Former prime minister Tony Blair said he believes the country could still return to a “rational centre” to thwart the “divisiveness” of Brexit and separation.
Speaking in Edinburgh on Tuesday, Mr Blair said no deal Brexit was a threat to the stability of the Union and the prosperity of the country as a whole.
He said it would be used persuasively by the SNP to argue in favour of independence.
The last Labour politician to lead the party to general election victory, Mr Blair said: “The Labour party has moved further to the left than at any other time.
“What all of this will mean is there will be a yearning, north and south of the border, for politics which is more rooted in the rational centre, less divided than the politics we have presently and sees the divide as much as a cultural divide as an economic one and tries to reach for a politics to unify.
“My belief is it will be clear over these next months there is a renewal for the centre ground of politics, in the UK and Scotland.
“With Ruth Davidson’s departure from Scottish politics, there is a very open space for the competition for that centre ground vote.
“There is a huge opportunity for Scottish Labour, if it is a party that celebrates the Union and recognises the UK to stay in Europe is part of sensible alliance building and reaches for a forward policy agenda.”

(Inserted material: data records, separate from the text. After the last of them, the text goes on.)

(** A piece, a space, then the rest. *)
Lemma split_space_app (s t : string) :
  space_free s = true ->
  split " " (s ++ String " " t) = s :: split " " t.
Proof.
  unfold space_free, split. induction s as [|c s IH]; [reflexivity|].
  cbn [free_of]. intros H. apply andb_prop in H as [Hc Hs].
  apply negb_true_iff in Hc.
  change ((String c s ++ String " " t)%string)
    with (String c (s ++ String " " t)).
  cbn [split_by]. rewrite Hc, (IH Hs). reflexivity.
Qed.

(** The direction the normalizer gives to a token. *)
Lemma normalize_two_pieces (s : string) (piece token : string) (rest : list string) :
  split " " s = piece :: token :: rest ->
  _validateValue (Str s)
  = Ok (Str (if is_direction (toLowerCase piece) then toLowerCase piece else "row"),
        wrap_of_token (toLowerCase token)).
Proof.
  intros E. rewrite validateValue_normalize_Str.
  unfold normalize_on, raw_string.
  fold (split " " (toLowerCase s)). rewrite split_toLowerCase, E. reflexivity.
Qed.

Lemma normalize_one_piece (s : string) (piece : string) :
  split " " s = [piece] ->
  _validateValue (Str s)
  = Ok (Str (if is_direction (toLowerCase piece) then toLowerCase piece else "row"),
        Undefined).
Proof.
  intros E. rewrite validateValue_normalize_Str.
  unfold normalize_on, raw_string.
  fold (split " " (toLowerCase s)). rewrite split_toLowerCase, E. reflexivity.
Qed.

Example validateValue_leading_space :
  _validateValue (Str " column") = Ok (Str "row", Str "wrap").
Proof. reflexivity. Qed.

Example validateValue_three_tokens :
  _validateValue (Str "column nowrap reverse") = Ok (Str "column", Str "nowrap").
Proof. reflexivity. Qed.

(** X1. The normalizer reads its input through its lower-case form only:
    two raw values that are strings or falsy and have the same lower-case
    form, a falsy one counting as the empty string, are validated alike. *)
Theorem validateValue_case_insensitive (v v' : value) :
  accepted v = true -> accepted v' = true ->
  toLowerCase (raw_string v) = toLowerCase (raw_string v') ->
  _validateValue v = _validateValue v'.
Proof.
  intros Hv Hv' H. rewrite !validateValue_normalize by assumption.
  unfold normalize_on. now rewrite H.
Qed.

Lemma validateValue_case_insensitive_witness :
  _validateValue (Str "ROW-Reverse NoWrap") = _validateValue (Str "row-reverse nowrap")
  /\ _validateValue Null = _validateValue (Str "").
Proof.
  split; apply validateValue_case_insensitive; reflexivity.
Defined.

(** X2. Direction and wrap are read independently: for two tokens without
    spaces, the pair validated from "first second" has the direction
    validated from the first token alone, which comes with no wrap, and the
    wrap the wrap validator gives to the second token. *)
Theorem validateValue_two_tokens (s t : string) :
  space_free s = true -> space_free t = true ->
  exists direction wrap,
    _validateValue (Str s) = Ok (direction, Undefined)
    /\ _validateWrapValue (Str t) = Ok wrap
    /\ _validateValue (Str (s ++ String " " t)) = Ok (direction, wrap).
Proof.
  intros Hs Ht. eexists _, _. split; [|split].
  - apply normalize_one_piece. now apply split_space_free.
  - apply validateWrapValue_Str.
  - apply (normalize_two_pieces _ s t []).
    rewrite split_space_app by exact Hs. now rewrite split_space_free.
Qed.

Lemma validateValue_two_tokens_witness :
  exists direction wrap,
    _validateValue (Str "Column") = Ok (direction, Undefined)
    /\ _validateWrapValue (Str "Reverse") = Ok wrap
    /\ _validateValue (Str "Column Reverse") = Ok (direction, wrap).
Proof.
  apply (validateValue_two_tokens "Column" "Reverse"); reflexivity.
Defined.

(** X3. What follows the second token is ignored: after two tokens without
    spaces, a space and any further text leave the validated pair as it
    is. *)
Theorem validateValue_extra_tokens_ignored (s t u : string) :
  space_free s = true -> space_free t = true ->
  _validateValue (Str (s ++ String " " (t ++ String " " u)))
  = _validateValue (Str (s ++ String " " t)).
Proof.
  intros Hs Ht.
  rewrite (normalize_two_pieces _ s t (split " " u)).
  - rewrite (normalize_two_pieces _ s t []); [reflexivity|].
    rewrite split_space_app by exact Hs. now rewrite split_space_free.
  - rewrite split_space_app by exact Hs. now rewrite split_space_app.
Qed.

Lemma validateValue_extra_tokens_ignored_witness :
  _validateValue (Str "column nowrap reverse and more")
  = _validateValue (Str "column nowrap").
Proof.
  apply (validateValue_extra_tokens_ignored "column" "nowrap" "reverse and more");
    reflexivity.
Defined.

(** X4. A space that directly follows the space after the direction token,
    or ends the input there, hides the wrap: the wrap returned is the empty
    string whatever text comes next, and the style built is the one of the
    direction token alone. *)
Theorem validateValue_double_space_hides_wrap (s u : string) :
  space_free s = true ->
  exists direction,
    _validateValue (Str s) = Ok (direction, Undefined)
    /\ _validateValue (Str (s ++ String " " "")) = Ok (direction, Str "")
    /\ _validateValue (Str (s ++ String " " (String " " u))) = Ok (direction, Str "")
    /\ _buildCSS direction (Str "") = _buildCSS direction Undefined.
Proof.
  intros Hs. eexists. split; [|split; [|split]].
  - apply normalize_one_piece. now apply split_space_free.
  - apply (normalize_two_pieces _ s "" []).
    now rewrite split_space_app by exact Hs.
  - apply (normalize_two_pieces _ s "" (split " " u)).
    rewrite split_space_app by exact Hs. reflexivity.
  - reflexivity.
Qed.

Lemma validateValue_double_space_hides_wrap_witness :
  exists direction,
    _validateValue (Str "column") = Ok (direction, Undefined)
    /\ _validateValue (Str "column  wrap-reverse") = Ok (direction, Str "").
Proof.
  destruct (validateValue_double_space_hides_wrap "column" "wrap-reverse")
    as (direction & Hone & _ & Htwo & _); [reflexivity|].
  exists direction. split; assumption.
Defined.

(** X5. A raw input that starts with a space has an empty direction token:
    the direction returned is row, and the first word is read as the wrap
    token. *)
Theorem validateValue_leading_space_row (s : string) :
  exists wrap,
    _validateWrapValue (Str (first_token s)) = Ok wrap
    /\ _validateValue (Str (String " " s)) = Ok (Str "row", wrap).
Proof.
  unfold first_token. destruct (split_cons " " s) as [piece [pieces E]].
  rewrite E. cbn [hd]. eexists. split.
  - apply validateWrapValue_Str.
  - rewrite (normalize_two_pieces _ "" piece pieces); [reflexivity|].
    rewrite <- E. reflexivity.
Qed.

(** X6. Through the normalizer and the style builder, flex-wrap is null
    exactly when the raw input has no second token or an empty one, and is
    one of wrap-reverse, nowrap and wrap otherwise. *)
Theorem validateValue_flex_wrap (s : string) :
  exists direction wrap,
    _validateValue (Str s) = Ok (direction, wrap)
    /\ (second_token s = "" ->
        _buildCSS direction wrap !! "flex-wrap" = Some Null)
    /\ (second_token s <> "" ->
        In (_buildCSS direction wrap !! "flex-wrap")
           [Some (Str "wrap-reverse"); Some (Str "nowrap"); Some (Str "wrap")]).
Proof.
  unfold second_token. destruct (split_cons " " s) as [piece [pieces E]].
  rewrite E. destruct pieces as [|token pieces]; cbn [nth].
  - eexists _, _. split; [exact (normalize_one_piece _ _ E)|].
    rewrite buildCSS_flex_wrap. split; [reflexivity | congruence].
  - eexists _, _. split; [exact (normalize_two_pieces _ _ _ _ E)|].
    rewrite buildCSS_flex_wrap. split.
    + intros ->. reflexivity.
    + intros Hne. unfold wrap_of_token.
      destruct (existsb _ ["reverse"; _; _]); [simpl; tauto|].
      destruct (existsb _ ["no"; _; _]); [simpl; tauto|].
      destruct (String.eqb (toLowerCase token) "") eqn:Hempty; [|simpl; tauto].
      apply String.eqb_eq, toLowerCase_empty in Hempty. contradiction.
Qed.

Lemma validateValue_flex_wrap_witness :
  exists direction wrap,
    _validateValue (Str "row Anything") = Ok (direction, wrap)
    /\ In (_buildCSS direction wrap !! "flex-wrap")
          [Some (Str "wrap-reverse"); Some (Str "nowrap"); Some (Str "wrap")].
Proof.
  destruct (validateValue_flex_wrap "row Anything")
    as (direction & wrap & Hrun & _ & Hset).
  exists direction, wrap. split; [exact Hrun|].
  apply Hset. vm_compute. discriminate.
Defined.

(** X14. The validators raise a TypeError exactly on the values that are
    truthy and not strings (a number other than zero, [true]), where
    [value.toLowerCase] is not a function; on every string and on every
    falsy value they return. *)
Theorem validators_raise_iff (v : value) :
  (_validateValue v = Raise TypeError
   <-> truthy v = true /\ is_string v = false)
  /\ ((exists validated, _validateValue v = Ok validated)
      <-> is_string v = true \/ truthy v = false)
  /\ (_validateWrapValue v = Raise TypeError
      <-> truthy v = true /\ is_string v = false)
  /\ ((exists wrap, _validateWrapValue v = Ok wrap)
      <-> is_string v = true \/ truthy v = false).
Proof.
  assert (Hacc : accepted v = true <-> is_string v = true \/ truthy v = false).
  { unfold accepted. rewrite orb_true_iff, negb_true_iff. tauto. }
  assert (Hrej : accepted v = false <-> truthy v = true /\ is_string v = false).
  { unfold accepted. rewrite orb_false_iff, negb_false_iff. tauto. }
  rewrite <- Hacc, <- Hrej. destruct (accepted v) eqn:Hv.
  - destruct (validateValue_range v Hv) as (d & w & Hrun & _).
    assert (Hwrap : exists wrap, _validateWrapValue v = Ok wrap).
    { destruct v as [| |[]|[]|s]; try discriminate Hv;
        try (eexists; reflexivity).
      rewrite validateWrapValue_Str. now eexists. }
    destruct Hwrap as [wrap Hwrap]. rewrite Hrun, Hwrap.
    repeat split; intros; try discriminate; try reflexivity; now eexists.
  - rewrite (validateValue_raises v Hv), (validateWrapValue_raises v Hv).
    repeat split; intros H; try reflexivity; try discriminate;
      destruct H; discriminate.
Qed.

Lemma validators_raise_iff_witness :
  _validateValue (Num 5) = Raise TypeError
  /\ _validateWrapValue (Bool true) = Raise TypeError
  /\ exists validated, _validateValue (Num 0) = Ok validated.
Proof.
  split; [|split].
  - apply (validators_raise_iff (Num 5)). split; reflexivity.
  - apply (validators_raise_iff (Bool true)). split; reflexivity.
  - apply (validators_raise_iff (Num 0)). right. reflexivity.
Defined.

(** ** More on the update routine *)

Lemma buildCSS_flex_wrap_range (direction wrap : value) :
  In wrap wrap_results ->
  In (_buildCSS direction wrap !! "flex-wrap")
     [Some Null; Some (Str "wrap-reverse"); Some (Str "nowrap"); Some (Str "wrap")].
Proof.
  rewrite buildCSS_flex_wrap. unfold wrap_results. simpl.
  intros [<-|[<-|[<-|[<-|[<-|[]]]]]]; simpl; tauto.
Qed.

Mr Blair added he did not think it wise for Jeremy Corbyn to offer a section 30 order granting a second independence referendum in exchange for support in a government of national unity.
He said: “I don’t think Labour should give any indication at all it would be prepared to put the Union on the table as some sort of bargaining chip.
“It would be a major category error, both in principle and strategy. I would think the question of whether there should be a second referendum should be held separately.”
When asked if he intended to vote Labour at the next general election, Mr Blair said: “I don’t intend to vote for anyone else, but it is a struggle.
“I worry a lot about the direction of the party.
“I’ve found the debate and controversy regarding antisemitism extremely distressing and I think there is a sectarianism which has been brought into the Labour party which is damaging.
“Despite all of the problems I vote labour, I did in the most recent elections, but it is a struggle.”